DATA TO USE:
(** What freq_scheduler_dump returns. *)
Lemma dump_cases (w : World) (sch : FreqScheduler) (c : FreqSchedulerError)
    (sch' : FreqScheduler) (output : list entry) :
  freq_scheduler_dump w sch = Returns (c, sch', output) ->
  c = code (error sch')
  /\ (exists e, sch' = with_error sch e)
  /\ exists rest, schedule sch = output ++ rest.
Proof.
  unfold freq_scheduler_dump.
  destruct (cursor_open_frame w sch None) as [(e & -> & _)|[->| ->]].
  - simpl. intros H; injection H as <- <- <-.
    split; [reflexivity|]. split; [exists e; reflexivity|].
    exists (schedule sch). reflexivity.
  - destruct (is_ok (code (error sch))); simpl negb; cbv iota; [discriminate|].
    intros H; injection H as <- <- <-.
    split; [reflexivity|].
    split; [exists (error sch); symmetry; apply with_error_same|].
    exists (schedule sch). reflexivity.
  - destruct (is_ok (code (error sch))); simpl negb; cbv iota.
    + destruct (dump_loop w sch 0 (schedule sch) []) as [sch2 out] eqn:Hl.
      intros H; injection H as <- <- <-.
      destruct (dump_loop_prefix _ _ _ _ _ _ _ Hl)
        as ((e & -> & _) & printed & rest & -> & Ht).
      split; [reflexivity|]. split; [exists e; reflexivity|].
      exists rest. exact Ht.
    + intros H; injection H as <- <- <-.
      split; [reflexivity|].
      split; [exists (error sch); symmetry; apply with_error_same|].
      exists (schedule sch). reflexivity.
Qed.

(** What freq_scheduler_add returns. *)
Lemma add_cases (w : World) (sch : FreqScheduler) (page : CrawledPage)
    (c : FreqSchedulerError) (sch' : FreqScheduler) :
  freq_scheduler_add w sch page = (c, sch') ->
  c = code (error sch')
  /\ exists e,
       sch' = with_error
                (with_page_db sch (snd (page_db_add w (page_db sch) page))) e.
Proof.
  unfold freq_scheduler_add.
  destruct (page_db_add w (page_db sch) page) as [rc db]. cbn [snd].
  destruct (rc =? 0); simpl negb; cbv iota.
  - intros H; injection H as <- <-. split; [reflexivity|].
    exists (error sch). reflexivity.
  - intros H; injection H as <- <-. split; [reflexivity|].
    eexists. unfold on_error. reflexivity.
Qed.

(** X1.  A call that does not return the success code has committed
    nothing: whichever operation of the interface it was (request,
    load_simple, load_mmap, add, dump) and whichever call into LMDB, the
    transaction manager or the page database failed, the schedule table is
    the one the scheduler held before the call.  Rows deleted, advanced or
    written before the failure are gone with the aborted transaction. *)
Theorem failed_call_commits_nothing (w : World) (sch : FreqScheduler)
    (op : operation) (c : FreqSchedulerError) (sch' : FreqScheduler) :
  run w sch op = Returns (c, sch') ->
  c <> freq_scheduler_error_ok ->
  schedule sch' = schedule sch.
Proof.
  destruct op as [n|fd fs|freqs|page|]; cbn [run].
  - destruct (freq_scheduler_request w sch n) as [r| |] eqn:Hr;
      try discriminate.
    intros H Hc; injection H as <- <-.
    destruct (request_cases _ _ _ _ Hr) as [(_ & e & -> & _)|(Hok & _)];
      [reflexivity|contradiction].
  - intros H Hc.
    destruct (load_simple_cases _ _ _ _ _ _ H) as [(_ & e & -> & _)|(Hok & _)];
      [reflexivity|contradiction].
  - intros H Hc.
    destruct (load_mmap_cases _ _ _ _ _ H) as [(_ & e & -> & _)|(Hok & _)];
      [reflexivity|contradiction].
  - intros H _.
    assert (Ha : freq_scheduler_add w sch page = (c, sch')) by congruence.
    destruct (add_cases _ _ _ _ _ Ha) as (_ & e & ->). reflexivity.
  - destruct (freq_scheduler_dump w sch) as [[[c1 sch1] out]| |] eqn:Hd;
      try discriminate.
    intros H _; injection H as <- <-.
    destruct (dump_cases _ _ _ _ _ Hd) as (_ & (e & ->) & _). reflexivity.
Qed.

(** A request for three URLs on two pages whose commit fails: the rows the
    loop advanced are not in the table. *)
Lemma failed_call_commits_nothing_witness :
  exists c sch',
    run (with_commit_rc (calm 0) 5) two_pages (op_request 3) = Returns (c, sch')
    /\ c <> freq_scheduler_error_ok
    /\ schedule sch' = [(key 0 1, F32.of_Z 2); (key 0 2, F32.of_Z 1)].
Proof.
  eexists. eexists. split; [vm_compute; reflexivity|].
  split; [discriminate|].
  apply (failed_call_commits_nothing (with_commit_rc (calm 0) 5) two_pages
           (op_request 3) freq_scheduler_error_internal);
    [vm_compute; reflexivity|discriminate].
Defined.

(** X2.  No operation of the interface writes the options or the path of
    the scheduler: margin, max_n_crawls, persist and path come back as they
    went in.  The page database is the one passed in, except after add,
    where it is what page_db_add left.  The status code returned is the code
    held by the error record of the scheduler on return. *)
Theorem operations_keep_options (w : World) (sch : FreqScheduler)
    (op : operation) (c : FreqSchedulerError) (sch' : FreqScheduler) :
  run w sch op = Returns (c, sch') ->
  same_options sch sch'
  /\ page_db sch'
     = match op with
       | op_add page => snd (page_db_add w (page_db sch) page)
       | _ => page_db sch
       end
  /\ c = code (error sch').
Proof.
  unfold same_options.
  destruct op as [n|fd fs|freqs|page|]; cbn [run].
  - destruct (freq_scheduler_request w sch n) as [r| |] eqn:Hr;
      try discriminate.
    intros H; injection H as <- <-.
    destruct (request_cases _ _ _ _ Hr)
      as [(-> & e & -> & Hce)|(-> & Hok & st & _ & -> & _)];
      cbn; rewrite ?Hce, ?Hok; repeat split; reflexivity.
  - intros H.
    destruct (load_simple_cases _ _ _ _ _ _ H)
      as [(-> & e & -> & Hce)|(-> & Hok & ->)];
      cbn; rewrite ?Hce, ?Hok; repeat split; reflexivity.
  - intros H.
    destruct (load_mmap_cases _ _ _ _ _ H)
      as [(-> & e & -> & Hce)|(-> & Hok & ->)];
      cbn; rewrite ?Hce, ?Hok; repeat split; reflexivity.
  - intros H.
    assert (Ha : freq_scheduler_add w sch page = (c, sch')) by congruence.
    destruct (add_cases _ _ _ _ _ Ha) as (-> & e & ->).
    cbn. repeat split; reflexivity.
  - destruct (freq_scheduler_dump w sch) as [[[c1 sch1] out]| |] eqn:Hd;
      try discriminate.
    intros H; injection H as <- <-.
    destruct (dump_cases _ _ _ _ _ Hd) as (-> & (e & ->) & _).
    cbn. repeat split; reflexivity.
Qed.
--
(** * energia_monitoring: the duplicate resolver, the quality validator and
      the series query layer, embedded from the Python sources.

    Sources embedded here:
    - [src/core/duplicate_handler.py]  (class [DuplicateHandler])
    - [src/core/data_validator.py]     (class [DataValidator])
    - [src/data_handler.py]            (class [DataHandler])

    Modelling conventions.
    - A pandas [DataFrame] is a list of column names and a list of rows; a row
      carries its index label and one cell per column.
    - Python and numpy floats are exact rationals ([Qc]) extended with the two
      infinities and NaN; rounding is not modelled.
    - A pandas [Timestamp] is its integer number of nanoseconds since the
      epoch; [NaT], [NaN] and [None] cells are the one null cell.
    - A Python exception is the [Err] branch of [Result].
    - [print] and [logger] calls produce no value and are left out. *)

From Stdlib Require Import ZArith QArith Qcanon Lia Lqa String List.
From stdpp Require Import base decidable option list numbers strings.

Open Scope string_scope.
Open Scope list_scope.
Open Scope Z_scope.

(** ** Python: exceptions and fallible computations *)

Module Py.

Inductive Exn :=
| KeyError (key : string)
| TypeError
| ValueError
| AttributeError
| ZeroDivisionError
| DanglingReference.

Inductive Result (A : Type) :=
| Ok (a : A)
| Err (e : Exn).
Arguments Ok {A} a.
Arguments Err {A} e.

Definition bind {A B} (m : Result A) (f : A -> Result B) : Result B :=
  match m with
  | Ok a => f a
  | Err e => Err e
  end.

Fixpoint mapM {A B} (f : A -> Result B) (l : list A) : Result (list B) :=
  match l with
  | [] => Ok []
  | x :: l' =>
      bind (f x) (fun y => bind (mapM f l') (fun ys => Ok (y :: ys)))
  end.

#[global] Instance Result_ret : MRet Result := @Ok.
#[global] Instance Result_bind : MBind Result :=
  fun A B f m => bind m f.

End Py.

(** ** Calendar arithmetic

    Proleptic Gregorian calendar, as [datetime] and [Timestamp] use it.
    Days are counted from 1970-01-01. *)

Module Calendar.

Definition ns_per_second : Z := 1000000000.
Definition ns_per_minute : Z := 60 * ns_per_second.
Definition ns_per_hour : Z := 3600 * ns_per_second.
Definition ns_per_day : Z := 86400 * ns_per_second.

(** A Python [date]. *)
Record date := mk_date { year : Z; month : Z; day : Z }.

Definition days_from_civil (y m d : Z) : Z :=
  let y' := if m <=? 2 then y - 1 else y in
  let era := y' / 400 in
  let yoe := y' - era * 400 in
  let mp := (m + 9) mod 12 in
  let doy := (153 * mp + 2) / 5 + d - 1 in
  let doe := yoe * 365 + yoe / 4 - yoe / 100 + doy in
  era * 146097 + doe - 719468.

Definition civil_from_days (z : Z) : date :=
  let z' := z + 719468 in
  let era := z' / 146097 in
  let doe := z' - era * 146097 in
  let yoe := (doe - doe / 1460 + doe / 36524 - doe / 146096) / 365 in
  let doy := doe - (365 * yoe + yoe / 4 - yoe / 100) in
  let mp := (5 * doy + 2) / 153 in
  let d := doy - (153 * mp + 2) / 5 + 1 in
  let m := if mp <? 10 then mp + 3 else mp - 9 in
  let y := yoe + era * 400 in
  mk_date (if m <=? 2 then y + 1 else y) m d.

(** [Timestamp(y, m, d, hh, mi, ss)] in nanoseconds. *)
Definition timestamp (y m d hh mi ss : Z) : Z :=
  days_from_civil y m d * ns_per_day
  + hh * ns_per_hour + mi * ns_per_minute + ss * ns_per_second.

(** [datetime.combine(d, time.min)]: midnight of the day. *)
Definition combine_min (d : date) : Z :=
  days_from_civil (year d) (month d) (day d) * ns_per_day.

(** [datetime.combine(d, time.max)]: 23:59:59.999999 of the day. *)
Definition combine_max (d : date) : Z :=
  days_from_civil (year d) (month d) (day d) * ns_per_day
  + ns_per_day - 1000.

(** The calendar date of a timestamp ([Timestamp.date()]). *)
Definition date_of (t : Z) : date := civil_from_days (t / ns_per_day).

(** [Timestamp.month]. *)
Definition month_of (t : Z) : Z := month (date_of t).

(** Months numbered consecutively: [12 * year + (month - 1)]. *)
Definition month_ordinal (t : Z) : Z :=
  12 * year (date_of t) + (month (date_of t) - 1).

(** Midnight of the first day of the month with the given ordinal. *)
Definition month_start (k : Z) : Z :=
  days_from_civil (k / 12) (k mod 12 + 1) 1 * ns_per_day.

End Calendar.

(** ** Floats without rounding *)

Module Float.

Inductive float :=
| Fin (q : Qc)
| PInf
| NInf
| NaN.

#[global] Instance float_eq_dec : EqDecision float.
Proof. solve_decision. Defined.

WHAT TO WORK ON: After locating the line holding "(** What freq_scheduler_dump returns. *)" above, output exactly that line and every line after it through the line holding "destruct (page_db_add w". Include nothing else.

FINAL ANSWER:
(** What freq_scheduler_dump returns. *)
Lemma dump_cases (w : World) (sch : FreqScheduler) (c : FreqSchedulerError)
    (sch' : FreqScheduler) (output : list entry) :
  freq_scheduler_dump w sch = Returns (c, sch', output) ->
  c = code (error sch')
  /\ (exists e, sch' = with_error sch e)
  /\ exists rest, schedule sch = output ++ rest.
Proof.
  unfold freq_scheduler_dump.
  destruct (cursor_open_frame w sch None) as [(e & -> & _)|[->| ->]].
  - simpl. intros H; injection H as <- <- <-.
    split; [reflexivity|]. split; [exists e; reflexivity|].
    exists (schedule sch). reflexivity.
  - destruct (is_ok (code (error sch))); simpl negb; cbv iota; [discriminate|].
    intros H; injection H as <- <- <-.
    split; [reflexivity|].
    split; [exists (error sch); symmetry; apply with_error_same|].
    exists (schedule sch). reflexivity.
  - destruct (is_ok (code (error sch))); simpl negb; cbv iota.
    + destruct (dump_loop w sch 0 (schedule sch) []) as [sch2 out] eqn:Hl.
      intros H; injection H as <- <- <-.
      destruct (dump_loop_prefix _ _ _ _ _ _ _ Hl)
        as ((e & -> & _) & printed & rest & -> & Ht).
      split; [reflexivity|]. split; [exists e; reflexivity|].
      exists rest. exact Ht.
    + intros H; injection H as <- <- <-.
      split; [reflexivity|].
      split; [exists (error sch); symmetry; apply with_error_same|].
      exists (schedule sch). reflexivity.
Qed.

(** What freq_scheduler_add returns. *)
Lemma add_cases (w : World) (sch : FreqScheduler) (page : CrawledPage)
    (c : FreqSchedulerError) (sch' : FreqScheduler) :
  freq_scheduler_add w sch page = (c, sch') ->
  c = code (error sch')
  /\ exists e,
       sch' = with_error
                (with_page_db sch (snd (page_db_add w (page_db sch) page))) e.
Proof.
  unfold freq_scheduler_add.
  destruct (page_db_add w (page_db sch) page) as [rc db]. cbn [snd].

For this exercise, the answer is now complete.